We may effectively refute (1)-(2) if it could be shown that:
(1*) The biological complexity we observe can be satisfactorily explained by natural selection.
If true, (1*) impugns (1)-(2) by revealing (1) to be false. However, (1*) only establishes the negative conclusion that (1)-(2) fails to establish its conclusion. It is not (nor should it be taken to be) a positive argument showing that (2) is false. For example, the following is clearly a bad argument:
(1*) The biological complexity we observe can be satisfactorily explained by natural selection.

(2*) Therefore, there is no Divine designer.
The lesson is that the same consideration can be effective in a negative argument (i.e., one intended to show that a specific argument fails to establish its conclusion) but ineffective in a positive argument against that same conclusion. It is therefore important to get clear on the aim of an argument (whether it is negative or positive) before one can evaluate its cogency. Since my objection only targets the efficacy of Williamson’s burglar argument it is clearly a negative argument.
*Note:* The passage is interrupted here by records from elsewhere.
(** X12. No contour hands NaN or an infinity to the plot: for every input
    the sampler ends normally with finite points only, at most tSteps of
    them, and so does every entry of a list of contours. *)
Theorem contour_points_finite (l : list (@Call EvalFunction)) :
  (forall expression transformFunction tMin tMax tSteps,
     exists points l',
       evaluateSingleContour compile evaluate expression transformFunction
         tMin tMax tSteps l = (Normal points, l')
       /\ Forall (fun p => isFinite (re p) = true /\ isFinite (im p) = true)
            points
       /\ length points <= tSteps)
  /\ (forall contours,
        exists data l',
          generateContourPoints compile evaluate contours l = (Normal data, l')
          /\ Forall (fun d =>
               Forall (fun p => isFinite (re p) = true /\ isFinite (im p) = true)
                 (ContourData.points d)) data).
Proof.
  assert (Hfin : forall pts : list ComplexPoint,
            Forall (fun p => finite p = true) pts ->
            Forall (fun p => isFinite (re p) = true /\ isFinite (im p) = true)
              pts).
  { intros pts Hall. eapply Forall_impl; [exact Hall|]. intros p.
    unfold finite. by rewrite andb_true_iff. }
  split.
  - intros expression transformFunction tMin tMax tSteps.
    destruct (evaluateSingleContour_result compile evaluate expression
                transformFunction tMin tMax tSteps l) as [l' Hrun].
    eexists _, l'. split; [exact Hrun|].
    split; [apply Hfin|]; apply contourPointsOf_finite.
  - intros contours.
    destruct (generateContourPoints_run compile evaluate contours l)
      as [l' Hrun].
    eexists _, l'. split; [exact Hrun|].
    apply Forall_fmap, Forall_forall. intros c _. simpl.
    apply Hfin, contourPointsOf_finite.
Qed.

(** X13. The flat view and the surface agree: for one expression, region
    and resolution, the heights of the surface under a projection are the
    grid of domain coloring under the same projection, cell for cell, on
    every input. *)
Theorem surface_matches_domain (dc : DomainColoringConfig.t)
  (sc : Surface3DConfig.t) (l : list (@Call EvalFunction)) :
  Surface3DConfig.expression sc = DomainColoringConfig.expression dc ->
  Surface3DConfig.xMin sc = DomainColoringConfig.xMin dc ->
  Surface3DConfig.xMax sc = DomainColoringConfig.xMax dc ->
  Surface3DConfig.yMin sc = DomainColoringConfig.yMin dc ->
  Surface3DConfig.yMax sc = DomainColoringConfig.yMax dc ->
  Surface3DConfig.resolution sc = DomainColoringConfig.resolution dc ->
  Surface3DConfig.heightBy sc = DomainColoringConfig.colorBy dc ->
  exists d s l1 l2,
    generateDomainColoringData compile evaluate atan2_approx dc l = (Normal d, l1)
    /\ generateSurface3DData compile evaluate atan2_approx sc l = (Normal s, l2)
    /\ Surface3DData.z s = DomainColoringData.z d
    /\ l2 = l1.
Proof.
  intros He Hx0 Hx1 Hy0 Hy1 Hn Hp.
  destruct (blank (DomainColoringConfig.expression dc)) eqn:Hb.
  { eexists _, _, _, _.
    split; [unfold generateDomainColoringData; by rewrite blank_spec, Hb|].
    split; [unfold generateSurface3DData; by rewrite He, blank_spec, Hb|].
    done. }
  destruct (compile (DomainColoringConfig.expression dc)) as [f|] eqn:Hc.
  - eexists _, _, _, _.
    split; [by apply generateDomainColoringData_run|].
    split; [apply generateSurface3DData_run with (f := f); by rewrite He|].
    simpl. by rewrite Hx0, Hx1, Hy0, Hy1, Hn, Hp.
  - eexists _, _, _, _.
    split; [unfold generateDomainColoringData;
            rewrite blank_spec, Hb; js_unfold; by rewrite Hc|].
    split; [unfold generateSurface3DData;
            rewrite He, blank_spec, Hb; js_unfold; by rewrite Hc|].
    done.
Qed.

End PlotData.

Lemma surface_matches_domain_witness :
  exists d s,
    (generateDomainColoringData compileText evaluateText quadrantAngle
       poleGrid []).1 = Normal d
    /\ (generateSurface3DData compileText evaluateText quadrantAngle
          poleSurface []).1 = Normal s
    /\ Surface3DData.z s = DomainColoringData.z d.
Proof.
  destruct (surface_matches_domain compileText evaluateText quadrantAngle
              poleGrid poleSurface [] eq_refl eq_refl eq_refl eq_refl eq_refl
              eq_refl eq_refl)
    as (d & s & l1 & l2 & Hd & Hs & Hz & _).
  exists d, s. by rewrite Hd, Hs.
Defined.

(** ** The modulus *)

Lemma float_mul_opp_opp (x : float) : (- x * - x = x * x)%float.
Proof.
  apply Prim2SF_inj. rewrite !mul_spec, !opp_spec. unfold SF64mul.
  by destruct (Prim2SF x) as [[]|[]| |[] m e].
Qed.

Lemma sqrt_not_negative (x : float) :
  is_nan (PrimFloat.sqrt x) || (0 <=? PrimFloat.sqrt x)%float = true.
Proof.
  unfold is_nan.
  rewrite FloatAxioms.leb_spec, FloatAxioms.eqb_spec, sqrt_spec.
  change (Prim2SF 0) with (S754_zero false).
  unfold SF64sqrt, SFsqrt.
  destruct (Prim2SF x) as [s|[]| |[] m e]; try done.
  destruct (SFsqrt_core_binary _ _ _ _) as [[mz ez] lz].
  unfold binary_round_aux.
  repeat match goal with
         | |- context [let '(_, _) := ?t in _] => destruct t
         end.
  repeat case_match; try done.
  all: apply orb_true_iff; by right.
Qed.

(** X14. The modulus is never negative: it is NaN or at least 0, whatever
    the components; and a value, its conjugate and its opposite have one
    modulus, bit for bit. *)
Theorem modulus_properties (p : ComplexPoint) :
  is_nan (modulus p) || (0 <=? modulus p)%float = true
  /\ modulus {| re := re p; im := (- im p)%float |} = modulus p
  /\ modulus {| re := (- re p)%float; im := (- im p)%float |} = modulus p
  /\ (forall approx, getColorValue approx p "modulus" = modulus p)
  /\ (forall approx selector,
        selector <> "modulus" -> selector <> "argument" ->
        selector <> "real" -> selector <> "imaginary" ->
        getColorValue approx p selector = modulus p).
Proof.
  split; [apply sqrt_not_negative|]. unfold modulus. simpl.
  rewrite !float_mul_opp_opp. do 3 (split; [done|]).
  intros approx selector H1 H2 H3 H4. unfold getColorValue.
  apply String.eqb_neq in H1, H2, H3, H4. by rewrite H1, H2, H3, H4.
Qed.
Now Holmen’s point seems to be that my claim that beliefs are equally able to explain or predict an agent’s conduct does not entail that knowledge is not a cause. This is of course true if one assumes that I am offering a positive argument in which the conclusion “knowledge is not a cause” is supposed to directly follow from the claim that “things besides knowledge may also be causes”. But to construe my argument along these lines would be to overlook the dialectical fact that I am simply challenging one of the premises in Williamson’s argument (i.e., a purely negative endeavor). To see that this is so, we may summarise Williamson’s burglar example in terms of the following single-premise argument:
(3) The burglar’s conduct can only be satisfactorily explained by attributing him with knowledge.

(4) Therefore, knowledge is sometimes necessary for a satisfactory explanation of an agent’s conduct.
What Williamson’s burglar example alleges to show is that there are certain kinds of conduct (such as the burglar's persistence in the face of countervailing evidence) that simply cannot be satisfactorily explained without attributing knowledge to the relevant agent. (In this regard, his argument is analogous to the creationist who insists that a Divine designer is the only satisfactory explanation of the observed biological complexity.) Construed along these lines, all one needs to do in order to impugn Williamson’s argument is to show that the very same conduct can be satisfactorily explained without attributing knowledge. Since the agent’s conduct is one of the things that is held fixed between the burglar and his doppelgänger, then our ability to explain the doppelgänger’s conduct without attributing knowledge to him shows that knowledge attribution is not necessary to satisfactorily explain or predict the original burglar’s conduct. Thus, we arrive at my counterclaim:
(3*) The burglar’s conduct can be satisfactorily explained by attributing to him a belief with the appropriate level of psychological conviction.
If true, (3*) shows that (3)-(4) fails to establish its conclusion by revealing (3) to be false.